My most favored item is my grandma’s strainer. It’s really cool. It was her grandmother’s. It’s like 1901. It’s this really punched metal thing that looks like it’s been beaten up. But it’s my most treasured thing. If that was not in my kitchen, I don’t think I could function. It’s huge. It’s like the size of a large wok. It’s amazingly that big.
Name one ingredient you used to dislike but now you love.
Anchovies. I hated Anchovies as a kid, and I put them in everything now. Every salad dressing is gonna have anchovy in it. Sometimes I just…like pizza dough, like a flat bread. Put a little anchovy on it, and it’s just so good. It’s ridiculous, but like…and fish sauce. I didn’t like fish sauce and miso. Things like umami flavors that you can never even tell that they’re in a dish, but lend this nice blanket to kind of push up your flavor. So miso is definitely something that I did not like for a long time, but I’d put it in my chicken stock and it’s really nice. It brings a great flavor, and anchovies in my salad dressings.

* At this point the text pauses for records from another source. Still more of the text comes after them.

(* ===== verification/Exhaustion.v ===== *)
(** Running out of subaddresses: a new gateway offers as many of them as it
    starts with, minus those of the stored invoices.  It makes more of them
    when it hands one out, and so has none to hand out if all are in use when
    it is built ([library/src/caching/subaddress_cache.rs],
    [library/src/payment_gateway.rs]). *)
From S2P Require Import Prelude.
From S2P Require Import Invoice.
From S2P Require Import Storage.
From S2P Require Import InMemory.
From S2P Require Import Monerod.
From S2P Require Import Demo.
From S2P Require Import BlockCache.
From S2P Require Import SubaddressCache.
From S2P Require Import Pubsub.
From S2P Require Import Scanner.
From S2P Require Import ScannerInvariant.
From S2P Require Import ScannerDemo.
From S2P Require Import PaymentGateway.
From S2P Require Import GatewayInvariant.
From S2P Require Import Restarts.
From S2P Require Import InvariantDemo.

Section exhaustion.
Context `{Build} `{HashOrder} `{Monero} `{RngCore} `{!LawfulRng}.
Context {W RpcError : Type} `{!MonerodClient W RpcError} `{!TypedCrates W RpcError} `{!GatewayCrates W}.
Context {St EI EK EH EF : Type} `{!Storage St EI EK EH EF}.
Context (wf : St → Prop) (view : St → StoreView) `{HL : !LawfulStorage St EI EK EH EF wf view}.
Notation XmrError := (AcceptXmrError RpcError EI EK EH EF).
Notation gateway := (Gateway W RpcError St EI EK EH EF).
Notation builder := (PaymentGatewayBuilder (St:=St)).
Notation stored := (stored_index view).

(** The stored invoices of the account [mj] have the subaddresses up to some
    index, and no fewer than a gateway starts with. *)
Definition all_taken (mj : Z) (s : St) : Prop :=
  ∃ n, MIN_AVAILABLE_SUBADDRESSES - 1 ≤ n ∧ ∀ m, stored s (SubIndex_new mj m) ↔ 0 ≤ m ≤ n.

(** A new gateway over [s]. *)
Definition fresh_over (vp : ViewPair) (mj : Z) (s : St) (g : gateway) : Prop :=
  gateway_wf wf view g s ∧ g_cached_daemon_height g = 0 ∧ account g = (vp, mj) ∧
  (sc_available (g_subaddresses g) = [] ↔ all_taken mj s).

(** When nothing is left to offer. *)
Lemma nothing_offered mj s (c : SubaddressCache) :
  wf s → (∀ i, stored s i → major i = mj) →
  MIN_AVAILABLE_SUBADDRESSES - 1 ≤ sc_highest_minor_index c →
  (sc_highest_minor_index c = MIN_AVAILABLE_SUBADDRESSES - 1 ∨
   ∃ i, stored s i ∧ minor i = sc_highest_minor_index c) →
  (∀ i, i ∈ (sc_available c).*1 ↔ major i = mj ∧ 0 ≤ minor i ≤ sc_highest_minor_index c ∧ ¬ stored s i) →
  (∀ i, stored s i → minor i ≤ sc_highest_minor_index c) →
  sc_available c = [] ↔ all_taken mj s.
Proof using HL.
  intros Hwf Hmaj Hmin Hhigh Hin Hle. split.
  - intros E. exists (sc_highest_minor_index c). split; [done|]. intros m. split.
    + intros Hm. pose proof (Hle _ Hm). destruct Hm as (id & i & Hi & Ei).
      destruct (law_wf s Hwf id i Hi) as [_ ((_ & [? _]) & _)]. by rewrite Ei in *.
    + intros Hm. destruct (decide (stored s (SubIndex_new mj m))) as [?|Hn]; [done|].
      assert (SubIndex_new mj m ∈ (sc_available c).*1) as Hx by by apply Hin.
      rewrite E in Hx. by apply elem_of_nil in Hx.
  - intros (n & Hn & Hall). destruct (sc_available c) as [|[x a] l] eqn:E; [done|]. exfalso.
    destruct (proj1 (Hin x)) as (Hx & Hb & Hs); [apply list_elem_of_here|].
    apply Hs. destruct x as [mj' mn]. simpl in *. subst mj'. apply Hall.
    destruct Hhigh as [?|([mj' i] & Hi & Ei)]; [lia|]. pose proof (Hmaj _ Hi) as Hmj. simpl in *.
    subst mj' i. apply Hall in Hi. lia.
Qed.

(** What a builder makes, when its settings can be read. *)
Lemma build_inner_spec (b : builder) (w : W) vk sp :
  PrivateKey_from_str (b_private_view_key b) = inl vk → Address_public_spend (b_primary_address b) = inl sp →
  wf (b_store b) → in_u32 (b_major_index b) →
  store_fits view (ViewPair_new vk sp) (b_major_index b) (b_store b) →
  match build_inner b w with
  | Ok g => g_viewpair g = ViewPair_new vk sp ∧ fresh_over (ViewPair_new vk sp) (b_major_index b) (b_store b) g
  | Err _ => True
  | _ => False
  end.
Proof using All.
  intros Hvk Hsp Hwf Hmj Hfits.
  pose proof (SubaddressCache_init_spec wf view (b_store b) (ViewPair_new vk sp) (b_major_index b)
    (b_seed b) Hwf Hmj) as Hinit. unfold wp in Hinit.
  destruct (build_inner b w) as [g|e| |] eqn:Hb; [|done|..].
  all: pose proof Hb as Hb'; unfold build_inner, Client_new in Hb'; rewrite Hvk, Hsp in Hb'.
  all: destruct (SubaddressCache_init _ _ _ _) as [mgr [sc|e| |]]; try done; try (by destruct Hinit).
  injection Hb' as <-. cbn [fst snd] in Hinit. destruct Hinit as [-> (_ & _ & [Hmin Hhigh] & Hin & Hav)].
  split; [done|]. destruct (build_account wf view b w _ Hb Hwf Hmj) as [Hacc _].
  destruct (build_ok wf view b w _ Hb Hwf Hmj Hfits) as [Hok _].
  split; [by apply Hok|]. split; [done|]. split; [done|].
  assert (Hone : ∀ i, stored (b_store b) i → major i = b_major_index b).
  { intros i (id & inv & Hi & <-). by apply (proj1 Hfits id inv). }
  injection Hacc as _ Hm. apply nothing_offered; [done..|].
  intros i Hi. apply Hav; [|done|by rewrite (Hone i Hi)].
  intros x Hx. by rewrite (Hone x Hx).
Qed.

(** A gateway with one invoice more than the store it was built over. *)
Definition one_more (vp : ViewPair) (mj : Z) (s : St) (g : gateway) (id : InvoiceId)
    (piconeros : Z) (descr : string) : Prop :=
  ∃ s' i, gateway_wf wf view g s' ∧ account g = (vp, mj) ∧ v_invoices (view s') !! id = Some i ∧
    major (inv_index i) = mj ∧ ¬ stored s (inv_index i) ∧ inv_address i = get_subaddress vp (inv_index i) ∧
    inv_amount_requested i = piconeros ∧ inv_description i = descr.

Lemma first_invoice vp mj s g piconeros conf exp descr :
  fresh_over vp mj s g → in_u64 piconeros → in_u64 conf → in_u64 exp →
  (∀ w, wp mc_daemon_height (λ _ r, match r with
     | Ok d => in_u64 d ∧ in_u64 (d + exp) | Err _ => True | _ => False end) w) →
  wp (PaymentGateway_new_invoice piconeros conf exp descr) (λ g' r, match r with
    | Ok id => one_more vp mj s g' id piconeros descr ∧ ¬ all_taken mj s
    | Err _ => ¬ all_taken mj s
    | Panic => all_taken mj s
    | Hang => False
    end) g.
Proof using All.
  intros (Hwf & Hcached & Hg & Havail) Hp Hc He Hd.
  destruct (sc_available (g_subaddresses g)) as [|x l] eqn:E.
  - unfold PaymentGateway_new_invoice. apply wp_bind, wp_zoom. unfold wp, SubaddressCache_remove_random.
    cbn [remove_random_loop]. unfold bind, gets, id, SubaddressCache_len. rewrite E. simpl. by apply Havail.
  - assert (Hnot : ¬ all_taken mj s) by (intros Ht; by apply Havail in Ht). rewrite <-E in Havail.
    pose proof (keeps_account_new_invoice vp mj piconeros conf exp descr g Hg) as [Hacc _].
    pose proof (new_invoice_run wf view g s piconeros conf exp descr Hwf) as Hrun. unfold wp in *.
    rewrite Hcached, E in Hrun.
    destruct Hrun as (s' & Hwf' & Hr); [done|exact Hp|exact Hc|apply He|by split|exact He|exact Hd|].
    destruct (PaymentGateway_new_invoice piconeros conf exp descr g) as [g' [id|e| |]]; try done.
    split; [|done]. destruct Hr as (i & _ & Hv & Hid & Ham & _ & _ & _ & _ & Hdescr & Ha & Hfresh & _).
    cbn [fst snd] in *. exists s', i. split; [done|]. split; [done|].
    assert (Hi : v_invoices (view s') !! id = Some i) by by rewrite Hv; simpl; rewrite lookup_insert_eq.
    split; [done|]. pose proof Hwf' as (_ & _ & _ & _ & Hin & _). destruct (Hin id i Hi) as [Hm _].
    injection Hacc as Hvp' Hmj'. injection Hg as Hvp Hmj.
    split_and!; [congruence| |congruence|done|done].
    intros (id' & i' & Hi' & Heq). by apply (Hfresh id' i').
Qed.

(** C38: the first invoice of a new gateway.  Let a gateway be built over a
    store whose invoices belong to its account, with whatever settings.
    Its first call of [new_invoice] panics exactly if the stored invoices
    have all subaddresses up to some index that is at least 99: the cache of
    subaddresses is filled up to the greatest index in use, is extended only
    after one was taken out of it, and choosing from an empty cache panics.
    In all other cases the call stores an invoice with a subaddress that none
    of them has, or fails with an error. *)
Theorem PaymentGateway_first_invoice (b : builder) (w : W) (g : gateway) piconeros conf exp descr :
  build_inner b w = Ok g → wf (b_store b) → in_u32 (b_major_index b) →
  store_fits view (g_viewpair g) (b_major_index b) (b_store b) →
  in_u64 piconeros → in_u64 conf → in_u64 exp →
  (∀ w, wp mc_daemon_height (λ _ r, match r with
     | Ok d => in_u64 d ∧ in_u64 (d + exp) | Err _ => True | _ => False end) w) →
  let r := PaymentGateway_new_invoice piconeros conf exp descr g in
  (r.2 = Panic ↔ all_taken (b_major_index b) (b_store b)) ∧ r.2 ≠ Hang ∧
  ∀ id, r.2 = Ok id →
    one_more (g_viewpair g) (b_major_index b) (b_store b) r.1 id piconeros descr.
Proof using All.
  intros Hb Hwf Hmj Hfits Hp Hc He Hd r. pose proof Hb as Hb'. unfold build_inner in Hb'.
  destruct (PrivateKey_from_str _) as [vk|] eqn:Hvk; [|done].
  destruct (Address_public_spend _) as [sp|] eqn:Hsp; [|done].
  assert (Hvp : g_viewpair g = ViewPair_new vk sp).
  { destruct (SubaddressCache_init _ _ _ _) as [? [| | |]]; try done. by injection Hb' as <-. }
  rewrite Hvp in *. pose proof (build_inner_spec b w vk sp Hvk Hsp Hwf Hmj Hfits) as Hg.
  rewrite Hb in Hg. destruct Hg as [_ Hg].
  pose proof (first_invoice _ _ _ _ piconeros conf exp descr Hg Hp Hc He Hd) as Hr. unfold wp in Hr.
  fold r in Hr. destruct r as [g' [id|e| |]]; simpl in *.
  - destruct Hr as [Hr Hn]. split; [by split|]. split; [done|]. by intros id' [= <-].
  - by split; [split|].
  - by split; [split|].
  - done.
Qed.
End exhaustion.

(** * A store with nothing left *)

(** An invoice to each of the hundred subaddresses that a gateway starts with. *)
Definition taken_invoice (m : Z) : Invoice :=
  mk_Invoice (SubIndex_fmt (SubIndex_new 1 m)) (SubIndex_new 1 m) 10 1 0 None 1 10 20 [] "".
Definition taken_store (ms : list Z) : InMemory := demo_store (taken_invoice <$> ms).

(** What an entry of such a store looks like. *)
Definition taken_entry (id : InvoiceId) (i : Invoice) : Prop :=
  id = InvoiceId_new (inv_index i) 10 ∧ major (inv_index i) = 1 ∧
  inv_address i = SubIndex_fmt (inv_index i).
#[export] Instance taken_entry_dec id i : Decision (taken_entry id i).
Proof. unfold taken_entry. apply _. Defined.

Lemma taken_fits (vp : @ViewPair TypedMonero) (s : InMemory) :
  bool_decide (map_Forall taken_entry (v_invoices (InMemory_view s))) = true →
  @store_fits TypedMonero InMemory InMemory_view vp 1 s.
Proof.
  intros Hall%bool_decide_eq_true. split.
  - intros id i Hi. by destruct (Hall id i Hi) as (_ & ? & ?).
  - intros id id' i i' Hi Hi' E. destruct (Hall _ _ Hi) as [-> _], (Hall _ _ Hi') as [-> _]. by rewrite E.
Qed.

Notation first_on g := (@PaymentGateway_new_invoice demo_build TypedMonero demo_rng nat unit
  (TypedClient typed_world) InMemory InMemoryStorageError InMemoryStorageError InMemoryStorageError
  InMemoryStorageError _ 1000 2 5 "Demo invoice" g).
Definition first_result (s : InMemory) : option (option InvoiceId) :=
  match typed_gateway_on s with
  | Ok g => match (first_on g).2 with Ok id => Some (Some id) | Panic => Some None | _ => None end
  | _ => None
  end.

(** With one of the hundred left the call works, with none it panics. *)
Lemma PaymentGateway_first_invoice_witness :
  (∃ g id, typed_gateway_on (taken_store (seqZ 0 99)) = Ok g ∧ (first_on g).2 = Ok id ∧
     @one_more TypedMonero demo_rng nat unit InMemory _ _ _ _ InMemory_wf InMemory_view
       (g_viewpair g) 1 (taken_store (seqZ 0 99)) (first_on g).1 id 1000 "Demo invoice") ∧
  ∃ g, typed_gateway_on (taken_store (seqZ 0 100)) = Ok g ∧ (first_on g).2 = Panic ∧
     all_taken InMemory_view 1 (taken_store (seqZ 0 100)).
Proof.
  assert (H99 : match first_result (taken_store (seqZ 0 99)) with Some (Some _) => true | _ => false end = true)
    by by vm_compute.
  assert (H100 : match first_result (taken_store (seqZ 0 100)) with Some None => true | _ => false end = true)
    by by vm_compute.
  assert (F99 : bool_decide (map_Forall taken_entry (v_invoices (InMemory_view (taken_store (seqZ 0 99))))) = true)
    by by vm_compute.
  assert (F100 : bool_decide (map_Forall taken_entry (v_invoices (InMemory_view (taken_store (seqZ 0 100))))) = true)
    by by vm_compute.
  assert (W99 : InMemory_wf (taken_store (seqZ 0 99))) by (apply demo_store_wf; decide_goal).
  assert (W100 : InMemory_wf (taken_store (seqZ 0 100))) by (apply demo_store_wf; decide_goal).
  pose proof (λ s g Hb Hwf Hmj Hfits Hp Hc He Hd, @PaymentGateway_first_invoice demo_build demo_order
    TypedMonero demo_rng demo_rng_lawful nat unit (TypedClient typed_world) typed_world_crates
    TypedGatewayCrates InMemory _ _ _ _ _ InMemory_wf InMemory_view _ (typed_builder_on s) 0%nat g
    1000 2 5 "Demo invoice" Hb Hwf Hmj Hfits Hp Hc He Hd) as Hfirst.
  cbn [b_store b_major_index Builder_account_index PaymentGatewayBuilder_new] in Hfirst.
  assert (Hmj : in_u32 1) by (split; vm_compute; congruence).
  assert (Hu : in_u64 1000 ∧ in_u64 2 ∧ in_u64 5) by (split_and!; split; vm_compute; congruence).
  destruct Hu as (Hp & Hc & He).
  assert (Hd : ∀ w, wp (@mc_daemon_height _ _ _ (TypedClient typed_world)) (λ _ r, match r with
    | Ok d => in_u64 d ∧ in_u64 (d + 5) | Err _ => True | _ => False end) w).
  { intros w. unfold wp. simpl. split; split; vm_compute; congruence. }
  revert H99 H100 W99 W100 F99 F100. unfold first_result.
  generalize (taken_store (seqZ 0 99)) (taken_store (seqZ 0 100)). intros s99 s100.
  intros H99 H100 W99 W100 F99 F100. split.
  - destruct (typed_gateway_on s99) as [g| | |] eqn:Eg; try discriminate H99.
    destruct (Hfirst s99 g Eg W99 Hmj (taken_fits _ _ F99) Hp Hc He) as (_ & _ & Hok).
    + exact Hd.
    + destruct (first_on g).2 as [id| | |] eqn:Er; try discriminate H99.
      exists g, id. split; [done|]. split; [done|]. exact (Hok id eq_refl).
  - destruct (typed_gateway_on s100) as [g| | |] eqn:Eg; try discriminate H100.
    destruct (Hfirst s100 g Eg W100 Hmj (taken_fits _ _ F100) Hp Hc He) as (Hiff & _).
    + exact Hd.
    + destruct (first_on g).2 as [id| | |] eqn:Er; try discriminate H100.
      exists g. split; [done|]. split; [done|]. by apply Hiff.
Defined.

What are a few cookbooks that make your life better?
There is one I’ve enjoyed and I look through it a lot, because it’s a seasonal cookbook. I think pretty much any seasonal cookbook really makes my life easier, because I know I can just switch to that season because we do eat very seasonally here. But there’s one called The Farm.
The Farm, that makes my life a lot easier. It’s very simple recipes, and it’s such a great story. I love cookbooks that have good stories. April Bloomfield cookbooks are wonderful. And The Flavor Bible is my bible. It does not leave my desk. It is with me wherever I go. For those who don’t know, it is this compilation of flavor pairings, basically anything. Any food, any flavor, any season. Reads like a dictionary. You just pick it up, go to the food you want and see what will pair. I think I use it on a daily basis.
What song or album just makes you want to cook?
Everything, there is always music. Sometimes like I’ll have interns come in and they’re, you know…they put dance music on. I’m like, “Okay, it’s a dance day. Let’s do it.” But right now I’m listening to Nathaniel Rateliff & the Night Sweats, a lot of him right now. That just makes me want to cook. It’s like outrageous, kind of soul and got a beat. It depends on what I’m cooking, too. If it’s in the winter and it’s like a slow risotto, I get some Nina Simone or some Miles Davis.